De acordo com o secretário executivo de projetos estratégicos da prefeitura, o novo modelo de operação na região já produz efeitos.

"A gente teve uma redução de 33% no número de usuários, no período da tarde, e de 75%, pela manhã", afirma Vargas. "Não estou dizendo que saíram do bairro. Saíram da concentração. Concentrações menores são mais fáceis para fazer a assistência. Cada vez que reduz a concentração, a gente tem maior sucesso nas buscas por acolhimento", diz.

A SSP (Secretaria da Segurança Pública) do governo Tarcísio de Freitas (Republicanos), por sua vez, afirma que "a situação apontada pela reportagem é de extrema preocupação da atual gestão".

Em nota, a pasta afirma que o vice-governador, Felicio Ramuth, e o delegado da 1ª Seccional, Jair Ortiz, receberam os representantes da Associação das Ruas das Motos, ouviram suas demandas e os informaram sobre ações em curso para tornar o centro mais seguro. A secretaria afirma que trabalha para asfixiar financeiramente o tráfico e prender autores, com patrulhamento da Polícia Militar e investigação da Polícia Civil.

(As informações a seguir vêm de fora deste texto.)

(** *** Tombstoned slots *)

Lemma find_landing_live a objs :
  find_landing a (List.filter is_live objs) = find_landing a objs.
Proof.
  induction objs as [|e rest IH]; [reflexivity|].
  cbn [List.filter find_landing]. unfold is_live at 1.
  destruct (code_info e) as [d|] eqn:Ed.
  - cbn [find_landing]. rewrite Ed, IH. reflexivity.
  - exact IH.
Qed.

(** C9: whatever mix of live and tombstoned slots the registry holds,
    the handler returns (no null pointer is dereferenced), every slot
    it dereferences is a live one, so a tombstoned slot is loaded at
    most and never dereferenced, and the tombstoned slots have no
    effect: without them in the registry the handler returns the same
    answer and leaves the same state. *)
Theorem C9_tombstones_skipped signum info s :
  exists b s' t,
    TryHandleSignal signum info s = (Normal b, s', t) /\
    (forall i s1, (EvDeref i, s1) ∈ t ->
       exists e d, gCodeObjects s !! i = Some e /\ code_info e = Some d) /\
    (forall i e s1, gCodeObjects s !! i = Some e -> code_info e = None ->
       (EvDeref i, s1) ∉ t) /\
    exists t2,
      TryHandleSignal signum info (without_tombstones s) =
      (Normal b, without_tombstones s', t2).
Proof.
  assert (Hlive : forall t : Trace,
    (forall i s1, (EvDeref i, s1) ∈ t ->
       exists e d, gCodeObjects s !! i = Some e /\ code_info e = Some d) ->
    forall i e s1, gCodeObjects s !! i = Some e -> code_info e = None ->
       (EvDeref i, s1) ∉ t).
  { intros t H i e s1 Hi He Hin.
    destruct (H i s1 Hin) as (e' & d & Hi' & Hd). congruence. }
  destruct (passes_filters signum info s) eqn:Hp.
  - assert (Hp' : passes_filters signum info (without_tombstones s) = true)
      by exact Hp.
    rewrite (TryHandleSignal_run _ _ _ Hp), (TryHandleSignal_run _ _ _ Hp').
    assert (Hderef : forall (t0 t1 : Trace) i s1,
      Forall (fun es => forall j, es.1 <> EvDeref j) t0 ->
      Forall (fun es => forall j, es.1 <> EvDeref j) t1 ->
      (EvDeref i, s1) ∈
        t0 ++ scan_events (wrap64 (REG_RIP s)) 0 (gCodeObjects s)
                (scan_state s) ++ t1 ->
      exists e d, gCodeObjects s !! i = Some e /\ code_info e = Some d).
    { intros t0 t1 i s1 H0 H1 Hin.
      rewrite Forall_forall in H0, H1.
      apply elem_of_app in Hin as [Hin|Hin];
        [exfalso; exact (H0 _ Hin i eq_refl)|].
      apply elem_of_app in Hin as [Hin|Hin];
        [|exfalso; exact (H1 _ Hin i eq_refl)].
      apply scan_events_deref in Hin as [_ Hin].
      rewrite Nat.sub_0_r in Hin. exact Hin. }
    change (gCodeObjects (without_tombstones s))
      with (List.filter is_live (gCodeObjects s)).
    change (REG_RIP (without_tombstones s)) with (REG_RIP s).
    rewrite find_landing_live.
    destruct (find_landing _ _) as [v|]; cbv zeta.
    + eexists true, _, _. split; [reflexivity|].
      assert (forall i s1, (EvDeref i, s1) ∈
                prologue s ++ scan_events (wrap64 (REG_RIP s)) 0
                  (gCodeObjects s) (scan_state s) ++
                [(EvUnlock, set_metadata_lock_held false
                              (set_REG_RIP v (scan_state s)));
                 (EvSigmask SIG_SETMASK (blocked s),
                  set_blocked (blocked s)
                    (set_metadata_lock_held false
                       (set_REG_RIP v (scan_state s))))] ->
              exists e d, gCodeObjects s !! i = Some e /\ code_info e = Some d)
        as Hd.
      { intros i s1. apply Hderef; repeat constructor; discriminate. }
      split; [exact Hd|]. split; [apply Hlive; exact Hd|].
      eexists. reflexivity.
    + eexists false, _, _. split; [reflexivity|].
      assert (forall i s1, (EvDeref i, s1) ∈
                prologue s ++ scan_events (wrap64 (REG_RIP s)) 0
                  (gCodeObjects s) (scan_state s) ++
                [(EvUnlock, set_metadata_lock_held false (scan_state s));
                 (EvSigmask SIG_SETMASK (blocked s),
                  set_blocked (blocked s)
                    (set_metadata_lock_held false (scan_state s)));
                 (EvSetThreadInWasm true,
                  set_thread_in_wasm_code true
                    (set_blocked (blocked s)
                       (set_metadata_lock_held false (scan_state s))))] ->
              exists e d, gCodeObjects s !! i = Some e /\ code_info e = Some d)
        as Hd.
      { intros i s1. apply Hderef; repeat constructor; discriminate. }
      split; [exact Hd|]. split; [apply Hlive; exact Hd|].
      eexists. reflexivity.
  - assert (Hp' : passes_filters signum info (without_tombstones s) = false)
      by exact Hp.
    rewrite (TryHandleSignal_filtered _ _ _ Hp),
      (TryHandleSignal_filtered _ _ _ Hp').
    exists false, s, []. split; [reflexivity|].
    split; [intros i s1 Hin; apply elem_of_nil in Hin; contradiction|].
    split; [intros i e s1 _ _ Hin; apply elem_of_nil in Hin; contradiction|].
    eexists. reflexivity.
Qed.

(** *** Addresses of protected instructions and of landing pads *)

Lemma wrap64_range z : 0 <= wrap64 z < 2 ^ 64.
Proof. unfold wrap64. apply Z.mod_pos_bound. reflexivity. Qed.

Lemma fault_offset_instr_addr d ins :
  is_intptr (instr_offset ins) = true ->
  fault_offset d (instr_addr d ins) = instr_offset ins.
Proof.
  unfold is_intptr, fault_offset, instr_addr, sext64, wrap64.
  intros H. apply andb_prop in H as [Hlo Hhi].
  apply Z.leb_le in Hlo. apply Z.ltb_lt in Hhi.
  change (2 ^ 64) with 18446744073709551616 in *.
  change (2 ^ 63) with 9223372036854775808 in *.
  Z.div_mod_to_equations. lia.
Qed.

Lemma offset_match_addr d a ins :
  0 <= a < 2 ^ 64 ->
  instr_offset ins = fault_offset d a ->
  instr_addr d ins = a.
Proof.
  unfold fault_offset, instr_addr, sext64, wrap64. intros Ha ->.
  change (2 ^ 64) with 18446744073709551616 in *.
  change (2 ^ 63) with 9223372036854775808 in *.
  Z.div_mod_to_equations. lia.
Qed.

Lemma landing_in_outside d a : in_code_range d a = false -> landing_in d a = None.
Proof. unfold landing_in. intros ->. reflexivity. Qed.

Lemma landing_in_unprotected d a :
  0 <= a < 2 ^ 64 ->
  (forall ins, ins ∈ instructions d -> instr_addr d ins <> a) ->
  landing_in d a = None.
Proof.
  intros Ha H. unfold landing_in.
  destruct (in_code_range d a); [|reflexivity].
  destruct (list_find _ _) as [[j ins]|] eqn:E; [|reflexivity].
  apply list_find_Some in E as (Hj & Hm & _).
  exfalso. apply (H ins).
  - eapply list_elem_of_lookup_2. exact Hj.
  - apply offset_match_addr; [exact Ha|exact Hm].
Qed.

Lemma landing_in_protected d ins j :
  in_code_range d (instr_addr d ins) = true ->
  is_intptr (instr_offset ins) = true ->
  list_find (matches_offset (instr_offset ins)) (instructions d) = Some (j, ins) ->
  landing_in d (instr_addr d ins) = Some (landing_addr d ins).
Proof.
  intros Hr Ht Hf. unfold landing_in, landing_addr.
  rewrite Hr, (fault_offset_instr_addr d ins Ht), Hf.
  rewrite Z.add_comm. reflexivity.
Qed.

Lemma find_landing_None a objs :
  (forall e d, e ∈ objs -> code_info e = Some d -> landing_in d a = None) ->
  find_landing a objs = None.
Proof.
  induction objs as [|e rest IH]; intros H; [reflexivity|]. simpl.
  destruct (code_info e) as [d|] eqn:Ed.
  - rewrite (H e d); [|apply list_elem_of_here|exact Ed].
    apply IH. intros e' d' Hin. apply H. apply list_elem_of_further. exact Hin.
  - apply IH. intros e' d' Hin. apply H. apply list_elem_of_further. exact Hin.
Qed.

Lemma find_landing_Some a v objs : forall k e d,
  objs !! k = Some e -> code_info e = Some d -> landing_in d a = Some v ->
  (forall j e' d', (j < k)%nat -> objs !! j = Some e' ->
                   code_info e' = Some d' -> landing_in d' a = None) ->
  find_landing a objs = Some v.
Proof.
  induction objs as [|e0 rest IH]; intros k e d Hk He Hl Hbefore.
  - discriminate.
  - destruct k as [|k]; simpl in Hk |- *.
    + injection Hk as ->. rewrite He, Hl. reflexivity.
    + destruct (code_info e0) as [d0|] eqn:E0.
      * rewrite (Hbefore 0%nat e0 d0); [|lia|reflexivity|exact E0].
        apply (IH k e d Hk He Hl). intros j e' d' Hj.
        apply (Hbefore (S j)). lia.
      * apply (IH k e d Hk He Hl). intros j e' d' Hj.
        apply (Hbefore (S j)). lia.
Qed.

(** *** Disjoint ranges *)

Lemma common_address_overlap d1 d2 a :
  in_code_range d1 a = true -> in_code_range d2 a = true ->
  ranges_overlap d1 d2 = true.
Proof.
  unfold in_code_range, ranges_overlap, range_end. intros H1 H2.
  apply andb_prop in H1 as [L1 U1]. apply andb_prop in H2 as [L2 U2].
  apply Z.leb_le in L1, L2. apply Z.ltb_lt in U1, U2.
  apply Z.ltb_lt. lia.
Qed.

Lemma registry_disjoint_later objs : forall i j e1 e2 d1 d2 a,
  registry_disjoint objs = true -> (i < j)%nat ->
  objs !! i = Some e1 -> objs !! j = Some e2 ->
  code_info e1 = Some d1 -> code_info e2 = Some d2 ->
  in_code_range d1 a = true -> in_code_range d2 a = true -> False.
Proof.
  induction objs as [|e rest IH]; intros i j e1 e2 d1 d2 a H Hij Hi Hj E1 E2 R1 R2.
  - discriminate.
  - simpl in H. apply andb_prop in H as [Hhead Hrest].
    destruct j as [|j]; [lia|]. simpl in Hj.
    destruct i as [|i]; simpl in Hi.
    + injection Hi as ->.
      rewrite forallb_forall in Hhead.
      assert (Hin : In e2 rest).
      { apply list_elem_of_In. eapply list_elem_of_lookup_2. exact Hj. }
      specialize (Hhead e2 Hin). unfold entries_overlap in Hhead.
      rewrite E1, E2, (common_address_overlap d1 d2 a R1 R2) in Hhead.
      discriminate.
    + apply (IH i j e1 e2 d1 d2 a Hrest); [lia|assumption..].
Qed.

Lemma registry_disjoint_lookup objs i j e1 e2 d1 d2 a :
  registry_disjoint objs = true -> i <> j ->
  objs !! i = Some e1 -> objs !! j = Some e2 ->
  code_info e1 = Some d1 -> code_info e2 = Some d2 ->
  in_code_range d1 a = true -> in_code_range d2 a = true -> False.
Proof.
  intros H Hij Hi Hj E1 E2 R1 R2.
  destruct (Nat.lt_ge_cases i j) as [Hlt|Hge].
  - exact (registry_disjoint_later objs i j e1 e2 d1 d2 a H Hlt Hi Hj E1 E2 R1 R2).
  - assert (Hlt : (j < i)%nat) by lia.
    exact (registry_disjoint_later objs j i e2 e1 d2 d1 a H Hlt Hj Hi E2 E1 R2 R1).
Qed.

(** *** Resolution *)

Lemma filters_pass signum info s :
  signum = SIGSEGV -> IsKernelGeneratedSignal info = true ->
  g_thread_in_wasm_code s = true ->
  passes_filters signum info s = true.
Proof.
  intros -> Hk Hf. unfold passes_filters. rewrite Hk, Hf. reflexivity.
Qed.

(** A fault that passes the filters and is at no protected instruction
    of any live range that contains it is declined. *)
Lemma unmatched_fault_declined signum info s :
  passes_filters signum info s = true ->
  (forall e d, e ∈ gCodeObjects s -> code_info e = Some d ->
     in_code_range d (fault_address s) = true ->
     forall ins, ins ∈ instructions d -> instr_addr d ins <> fault_address s) ->
  exists s' t, TryHandleSignal signum info s = (Normal false, s', t).
Proof.
  intros Hp H. rewrite (TryHandleSignal_run _ _ _ Hp).
  fold (fault_address s). rewrite find_landing_None; [cbv zeta; eauto|].
  intros e d Hin Hd.
  destruct (in_code_range d (fault_address s)) eqn:Hr.
  - apply landing_in_unprotected; [apply wrap64_range|].
    apply (H e d Hin Hd Hr).
  - apply landing_in_outside. exact Hr.
Qed.

(** C2: with pairwise disjoint live ranges, a kernel-generated SIGSEGV
    delivered to a thread whose flag is true is declined when its
    address lies in a live range none of whose protected instructions
    is at that address, and when it lies in no live range at all. *)
Theorem C2_unmatched_fault_declined signum info s :
  signum = SIGSEGV -> IsKernelGeneratedSignal info = true ->
  g_thread_in_wasm_code s = true ->
  registry_disjoint (gCodeObjects s) = true ->
  (exists i e d,
     gCodeObjects s !! i = Some e /\ code_info e = Some d /\
     in_code_range d (fault_address s) = true /\
     forall ins, ins ∈ instructions d -> instr_addr d ins <> fault_address s) \/
  (forall i e d,
     gCodeObjects s !! i = Some e -> code_info e = Some d ->
     in_code_range d (fault_address s) = false) ->
  exists s' t, TryHandleSignal signum info s = (Normal false, s', t).
Proof.
  intros Hs Hk Hf Hdisj Hcase.
  apply unmatched_fault_declined; [apply filters_pass; assumption|].
  intros e d Hin Hd Hr.
  apply list_elem_of_lookup_1 in Hin as [j Hj].
  destruct Hcase as [(i & e0 & d0 & Hi & Hd0 & Hr0 & Hnone)|Hout].
  - destruct (decide (i = j)) as [->|Hne].
    + assert (d0 = d) as -> by congruence. exact Hnone.
    + exfalso.
      exact (registry_disjoint_lookup _ i j e0 e d0 d _ Hdisj Hne Hi Hj Hd0 Hd Hr0 Hr).
  - rewrite (Hout j e d Hj Hd) in Hr. discriminate.
Qed.

(** The range [[0x1000, 0x1100)] with the protected instruction
    [0x10 -> 0x50]: a fault at [0x1020], inside the range at an
    unprotected offset, and a fault at [0x2000], outside it. *)
Lemma C2_witness :
  (exists s' t,
     TryHandleSignal SIGSEGV kernel_info (demo_state true 0x1020) =
     (Normal false, s', t)) /\
  (exists s' t,
     TryHandleSignal SIGSEGV kernel_info (demo_state true 0x2000) =
     (Normal false, s', t)).
Proof.
  split.
  - apply C2_unmatched_fault_declined; try reflexivity.
    left. exists 1%nat, (mk_entry (Some demo_info)), demo_info.
    repeat split.
    intros ins Hin. apply list_elem_of_singleton in Hin as ->.
    vm_compute. discriminate.
  - apply C2_unmatched_fault_declined; try reflexivity.
    right. intros [|[|i]] e d Hi Hd.
    + injection Hi as <-. discriminate.
    + injection Hi as <-. injection Hd as <-. reflexivity.
    + discriminate.
Defined.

No primeiro bimestre deste ano, ainda de acordo com a SSP, 1.157 suspeitos foram presos na região central da capital, o que representa um aumento de 53% na comparação com o mesmo período do ano passado.

Governo do estado e prefeitura afirmam também que está em curso um processo para instalação de câmeras de monitoramento no centro da cidade.